**Extracted entries:**
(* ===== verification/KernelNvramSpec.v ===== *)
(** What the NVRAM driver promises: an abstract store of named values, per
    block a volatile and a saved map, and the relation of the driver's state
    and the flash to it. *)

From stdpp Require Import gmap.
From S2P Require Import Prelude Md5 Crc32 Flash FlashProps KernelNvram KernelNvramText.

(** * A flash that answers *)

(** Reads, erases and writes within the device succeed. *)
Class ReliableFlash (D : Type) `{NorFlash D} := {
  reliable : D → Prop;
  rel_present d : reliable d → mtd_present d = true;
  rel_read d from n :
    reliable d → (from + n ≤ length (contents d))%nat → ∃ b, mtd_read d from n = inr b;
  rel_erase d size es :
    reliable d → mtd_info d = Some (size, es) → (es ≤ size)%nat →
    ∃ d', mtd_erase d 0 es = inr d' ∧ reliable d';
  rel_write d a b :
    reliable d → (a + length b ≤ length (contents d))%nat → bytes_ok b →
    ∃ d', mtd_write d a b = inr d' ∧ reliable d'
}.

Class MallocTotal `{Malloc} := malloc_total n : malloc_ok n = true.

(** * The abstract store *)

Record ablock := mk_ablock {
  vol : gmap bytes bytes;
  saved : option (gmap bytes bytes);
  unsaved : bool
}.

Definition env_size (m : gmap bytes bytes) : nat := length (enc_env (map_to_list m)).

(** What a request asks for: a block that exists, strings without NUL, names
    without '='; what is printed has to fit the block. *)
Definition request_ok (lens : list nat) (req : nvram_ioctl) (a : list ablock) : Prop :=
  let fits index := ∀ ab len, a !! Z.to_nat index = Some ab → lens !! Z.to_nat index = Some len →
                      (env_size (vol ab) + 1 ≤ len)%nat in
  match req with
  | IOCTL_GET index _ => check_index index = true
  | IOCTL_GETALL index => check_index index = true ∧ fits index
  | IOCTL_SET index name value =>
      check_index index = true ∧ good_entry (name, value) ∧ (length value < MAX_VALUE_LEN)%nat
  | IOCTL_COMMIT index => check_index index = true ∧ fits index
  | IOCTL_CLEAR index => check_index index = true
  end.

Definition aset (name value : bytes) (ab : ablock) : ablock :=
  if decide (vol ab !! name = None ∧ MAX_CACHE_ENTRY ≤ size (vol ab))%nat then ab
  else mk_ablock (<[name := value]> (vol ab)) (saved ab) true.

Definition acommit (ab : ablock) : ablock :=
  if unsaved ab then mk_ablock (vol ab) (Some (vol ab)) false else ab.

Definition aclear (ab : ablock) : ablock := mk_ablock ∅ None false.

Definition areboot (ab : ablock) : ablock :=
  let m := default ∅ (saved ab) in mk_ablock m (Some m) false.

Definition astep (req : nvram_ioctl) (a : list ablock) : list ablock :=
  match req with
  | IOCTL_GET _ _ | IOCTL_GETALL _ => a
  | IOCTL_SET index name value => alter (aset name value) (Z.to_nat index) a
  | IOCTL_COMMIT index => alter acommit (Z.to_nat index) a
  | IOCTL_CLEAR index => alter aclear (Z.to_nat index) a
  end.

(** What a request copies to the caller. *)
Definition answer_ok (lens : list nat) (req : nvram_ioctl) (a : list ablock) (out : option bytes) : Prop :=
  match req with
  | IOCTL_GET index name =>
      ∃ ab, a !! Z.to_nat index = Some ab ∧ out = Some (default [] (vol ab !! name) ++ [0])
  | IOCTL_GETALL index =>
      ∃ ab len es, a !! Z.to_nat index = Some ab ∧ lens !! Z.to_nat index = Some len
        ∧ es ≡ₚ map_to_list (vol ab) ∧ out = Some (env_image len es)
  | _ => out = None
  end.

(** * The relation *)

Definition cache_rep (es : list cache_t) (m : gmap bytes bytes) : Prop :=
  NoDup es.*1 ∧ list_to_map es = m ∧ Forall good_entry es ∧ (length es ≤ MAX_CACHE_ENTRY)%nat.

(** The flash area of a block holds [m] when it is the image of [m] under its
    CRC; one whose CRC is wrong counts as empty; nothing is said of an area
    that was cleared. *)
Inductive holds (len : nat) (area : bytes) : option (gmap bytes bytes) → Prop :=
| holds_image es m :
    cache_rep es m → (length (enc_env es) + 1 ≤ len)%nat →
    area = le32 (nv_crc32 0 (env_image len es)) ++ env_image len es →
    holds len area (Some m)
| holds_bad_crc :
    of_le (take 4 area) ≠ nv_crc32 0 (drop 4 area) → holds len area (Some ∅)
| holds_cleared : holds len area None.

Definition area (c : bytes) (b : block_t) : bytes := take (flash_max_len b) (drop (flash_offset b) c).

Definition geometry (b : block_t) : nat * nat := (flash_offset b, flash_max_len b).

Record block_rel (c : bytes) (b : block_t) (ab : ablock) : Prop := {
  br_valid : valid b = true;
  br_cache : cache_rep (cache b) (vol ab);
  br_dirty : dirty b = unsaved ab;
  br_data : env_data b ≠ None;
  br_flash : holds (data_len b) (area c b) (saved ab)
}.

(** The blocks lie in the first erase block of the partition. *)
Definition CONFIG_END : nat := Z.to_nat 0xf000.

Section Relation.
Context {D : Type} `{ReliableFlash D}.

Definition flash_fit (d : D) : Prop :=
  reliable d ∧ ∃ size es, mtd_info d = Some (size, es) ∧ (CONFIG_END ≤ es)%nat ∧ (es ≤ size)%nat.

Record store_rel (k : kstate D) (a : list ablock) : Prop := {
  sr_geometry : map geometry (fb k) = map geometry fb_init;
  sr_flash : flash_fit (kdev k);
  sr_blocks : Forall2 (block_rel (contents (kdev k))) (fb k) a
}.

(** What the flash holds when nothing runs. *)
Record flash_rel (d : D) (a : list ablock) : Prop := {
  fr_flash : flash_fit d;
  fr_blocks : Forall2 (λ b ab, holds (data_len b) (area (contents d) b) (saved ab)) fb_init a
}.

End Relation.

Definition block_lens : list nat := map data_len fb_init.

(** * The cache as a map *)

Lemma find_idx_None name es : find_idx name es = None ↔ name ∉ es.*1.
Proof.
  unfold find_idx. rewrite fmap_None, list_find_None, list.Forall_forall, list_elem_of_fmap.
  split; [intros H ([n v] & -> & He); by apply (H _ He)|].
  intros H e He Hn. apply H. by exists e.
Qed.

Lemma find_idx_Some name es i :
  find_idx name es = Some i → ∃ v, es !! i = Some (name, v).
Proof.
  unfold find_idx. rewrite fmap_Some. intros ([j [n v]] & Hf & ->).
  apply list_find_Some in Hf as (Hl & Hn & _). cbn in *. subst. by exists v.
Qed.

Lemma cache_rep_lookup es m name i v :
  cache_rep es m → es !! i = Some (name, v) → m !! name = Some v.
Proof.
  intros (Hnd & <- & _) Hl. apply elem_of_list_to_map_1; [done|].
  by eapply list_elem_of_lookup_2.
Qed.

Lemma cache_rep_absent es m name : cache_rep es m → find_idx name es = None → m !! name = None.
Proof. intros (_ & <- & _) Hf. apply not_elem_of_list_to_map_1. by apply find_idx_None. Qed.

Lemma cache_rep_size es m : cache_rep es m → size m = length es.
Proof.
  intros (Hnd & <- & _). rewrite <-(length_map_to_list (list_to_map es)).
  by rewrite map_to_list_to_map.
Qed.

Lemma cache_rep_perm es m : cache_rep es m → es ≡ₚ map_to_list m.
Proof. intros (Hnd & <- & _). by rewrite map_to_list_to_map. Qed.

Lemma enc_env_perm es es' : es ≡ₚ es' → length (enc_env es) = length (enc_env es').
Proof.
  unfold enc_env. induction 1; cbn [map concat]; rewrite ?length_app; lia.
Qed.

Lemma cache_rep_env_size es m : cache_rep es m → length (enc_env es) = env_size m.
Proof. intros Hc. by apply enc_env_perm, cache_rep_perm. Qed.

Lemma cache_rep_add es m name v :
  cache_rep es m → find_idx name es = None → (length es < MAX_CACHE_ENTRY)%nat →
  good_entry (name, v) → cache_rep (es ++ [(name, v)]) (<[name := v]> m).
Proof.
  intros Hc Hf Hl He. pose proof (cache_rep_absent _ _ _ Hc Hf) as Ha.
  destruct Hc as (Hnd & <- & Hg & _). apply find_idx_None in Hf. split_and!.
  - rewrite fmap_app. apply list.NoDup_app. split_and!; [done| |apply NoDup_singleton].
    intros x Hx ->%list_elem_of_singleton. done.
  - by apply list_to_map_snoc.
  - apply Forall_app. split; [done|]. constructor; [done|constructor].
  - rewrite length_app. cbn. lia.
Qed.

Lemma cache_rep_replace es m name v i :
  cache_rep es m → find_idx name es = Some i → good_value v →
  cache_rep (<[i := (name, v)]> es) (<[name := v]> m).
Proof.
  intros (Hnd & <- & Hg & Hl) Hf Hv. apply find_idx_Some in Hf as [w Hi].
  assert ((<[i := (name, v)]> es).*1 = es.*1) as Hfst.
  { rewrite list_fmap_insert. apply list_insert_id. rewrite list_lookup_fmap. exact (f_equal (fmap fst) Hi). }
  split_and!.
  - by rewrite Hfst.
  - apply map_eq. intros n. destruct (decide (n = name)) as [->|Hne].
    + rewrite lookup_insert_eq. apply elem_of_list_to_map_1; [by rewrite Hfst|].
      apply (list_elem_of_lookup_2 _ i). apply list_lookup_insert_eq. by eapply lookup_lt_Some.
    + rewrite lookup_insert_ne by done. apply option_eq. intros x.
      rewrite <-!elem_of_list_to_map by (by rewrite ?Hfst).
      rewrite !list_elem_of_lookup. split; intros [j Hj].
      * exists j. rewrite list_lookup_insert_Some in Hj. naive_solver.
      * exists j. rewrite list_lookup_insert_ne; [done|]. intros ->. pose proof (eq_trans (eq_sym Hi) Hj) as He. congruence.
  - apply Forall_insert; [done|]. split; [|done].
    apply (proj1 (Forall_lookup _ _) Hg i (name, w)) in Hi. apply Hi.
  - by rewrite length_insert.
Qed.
...
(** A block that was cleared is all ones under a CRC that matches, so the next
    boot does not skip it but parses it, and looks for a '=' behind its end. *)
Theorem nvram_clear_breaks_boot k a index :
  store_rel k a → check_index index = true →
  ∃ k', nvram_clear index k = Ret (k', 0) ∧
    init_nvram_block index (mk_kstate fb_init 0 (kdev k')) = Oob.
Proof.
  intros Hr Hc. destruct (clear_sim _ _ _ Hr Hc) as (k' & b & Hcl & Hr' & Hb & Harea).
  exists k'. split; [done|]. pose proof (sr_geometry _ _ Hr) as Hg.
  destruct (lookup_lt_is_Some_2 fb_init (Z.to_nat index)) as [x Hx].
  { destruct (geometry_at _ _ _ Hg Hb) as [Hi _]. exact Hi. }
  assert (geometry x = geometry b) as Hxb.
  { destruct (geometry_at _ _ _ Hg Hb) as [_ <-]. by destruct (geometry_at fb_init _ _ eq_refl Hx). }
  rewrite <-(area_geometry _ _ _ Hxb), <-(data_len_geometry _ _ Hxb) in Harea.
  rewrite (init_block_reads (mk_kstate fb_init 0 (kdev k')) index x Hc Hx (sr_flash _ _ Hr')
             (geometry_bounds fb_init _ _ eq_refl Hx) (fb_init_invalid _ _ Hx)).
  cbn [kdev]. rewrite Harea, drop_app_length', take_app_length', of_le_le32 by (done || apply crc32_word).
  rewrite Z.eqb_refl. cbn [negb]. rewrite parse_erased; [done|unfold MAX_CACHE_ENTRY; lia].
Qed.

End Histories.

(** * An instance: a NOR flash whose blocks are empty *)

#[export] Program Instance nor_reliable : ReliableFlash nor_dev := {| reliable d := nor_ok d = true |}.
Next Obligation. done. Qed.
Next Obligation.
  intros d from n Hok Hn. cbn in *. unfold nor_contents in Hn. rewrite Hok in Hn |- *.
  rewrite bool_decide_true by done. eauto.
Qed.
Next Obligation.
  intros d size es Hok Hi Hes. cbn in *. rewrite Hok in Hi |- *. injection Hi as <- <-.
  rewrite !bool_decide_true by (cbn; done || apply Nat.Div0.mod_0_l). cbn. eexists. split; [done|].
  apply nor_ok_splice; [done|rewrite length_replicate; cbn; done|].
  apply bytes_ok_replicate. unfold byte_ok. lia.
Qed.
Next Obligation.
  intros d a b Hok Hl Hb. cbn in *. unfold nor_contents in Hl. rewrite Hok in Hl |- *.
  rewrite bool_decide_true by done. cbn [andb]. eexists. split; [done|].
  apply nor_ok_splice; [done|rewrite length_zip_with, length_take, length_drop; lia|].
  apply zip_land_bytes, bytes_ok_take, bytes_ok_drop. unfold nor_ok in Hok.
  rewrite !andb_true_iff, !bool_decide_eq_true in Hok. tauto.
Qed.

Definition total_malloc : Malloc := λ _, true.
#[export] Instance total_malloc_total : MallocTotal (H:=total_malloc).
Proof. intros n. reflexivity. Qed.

**What to do:** Could you reproduce exactly the lines of the entries above, from the one with "(* ===== verification/KernelNvramSpec.v" through the one with "malloc_ok n = true.", and nothing else?

**Response area:**
(* ===== verification/KernelNvramSpec.v ===== *)
(** What the NVRAM driver promises: an abstract store of named values, per
    block a volatile and a saved map, and the relation of the driver's state
    and the flash to it. *)

From stdpp Require Import gmap.
From S2P Require Import Prelude Md5 Crc32 Flash FlashProps KernelNvram KernelNvramText.

(** * A flash that answers *)

(** Reads, erases and writes within the device succeed. *)
Class ReliableFlash (D : Type) `{NorFlash D} := {
  reliable : D → Prop;
  rel_present d : reliable d → mtd_present d = true;
  rel_read d from n :
    reliable d → (from + n ≤ length (contents d))%nat → ∃ b, mtd_read d from n = inr b;
  rel_erase d size es :
    reliable d → mtd_info d = Some (size, es) → (es ≤ size)%nat →
    ∃ d', mtd_erase d 0 es = inr d' ∧ reliable d';
  rel_write d a b :
    reliable d → (a + length b ≤ length (contents d))%nat → bytes_ok b →
    ∃ d', mtd_write d a b = inr d' ∧ reliable d'
}.

Class MallocTotal `{Malloc} := malloc_total n : malloc_ok n = true.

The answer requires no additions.